§ WHAT YOU NEED TO DO: Go through the entries below. Copy out every line that contains "EvLock".

§ GIVEN DATA:
(** The claim that no call blocks with its mutex held fails twice: the
    relay server's [WalletSign] writes to and reads from the connection
    between [Lock] and [Unlock], and the offline queue's [SubmitSignature]
    sends on the unbuffered channel between [Lock] and [Unlock]. *)
Lemma lock_held_while_blocking :
  (Relay.WalletSign "addr2" Sample.payload Sample.chain_msg Sample.server_with_B).1.2
  = [EvLock;
     EvBlock (Relay.NetWrite 7
                {| Relay.Command := Relay.CommandSignRequest;
                   Relay.Data := (Relay.Marshal_SignRequest
                                    {| Relay.Signer := "addr2";
                                       Relay.ToSign := Sample.payload;
                                       Relay.Meta := Sample.chain_msg |}).1 |});
     EvBlock (Relay.NetRead 7);
     EvUnlock]
  ∧ blocks_under_lock false
      (Relay.WalletSign "addr2" Sample.payload Sample.chain_msg Sample.server_with_B).1.2
    = true
  ∧ (Offline.SubmitSignature Sample.alice_submission Sample.alice_waiting).1.2
    = [EvLock;
       EvBlock (Offline.ChanSend 0 (Offline.SM_Signature Sample.alice_submission));
       EvUnlock]
  ∧ blocks_under_lock false
      (Offline.SubmitSignature Sample.alice_submission Sample.alice_waiting).1.2
    = true.
Proof. split_and!; vm_compute; reflexivity. Qed.

Lemma Sign_lock_scope_witness :
  ∃ r bs,
    Relay.WalletSign "addr2" Sample.payload Sample.chain_msg Sample.server_with_B
    = ((r, EvLock :: (EvBlock <$> bs) ++ [EvUnlock]), Sample.server_with_B)
    ∧ blocks_under_lock false (EvLock :: (EvBlock <$> bs) ++ [EvUnlock]) = true.
Proof.
  destruct (proj2 Sign_lock_scope "addr2" Sample.payload Sample.chain_msg
              Sample.server_with_B) as (r & bs & Heq & Hheld).
  exists r, bs. split; [exact Heq|]. apply Hheld.
  - exists 0, {| Relay.addresses := ["addr1"; "addr2"]; Relay.conn := Sample.peer_B;
                 Relay.close := 0 |}.
    split; [reflexivity|]. right. left.
  - eexists. reflexivity.
Defined.

End LockScopeExamples.

(** ** The router: the operations resolved by ownership *)

Section MultiWalletDispatch.

Context {W : Type}.
Implicit Types (w s : WalletAPI W) (ws pre post : list (WalletAPI W)) (st : W).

§ FINAL ANSWER:
  = [EvLock;
    = [EvLock;
    = ((r, EvLock :: (EvBlock <$> bs) ++ [EvUnlock]), Sample.server_with_B)
    ∧ blocks_under_lock false (EvLock :: (EvBlock <$> bs) ++ [EvUnlock]) = true.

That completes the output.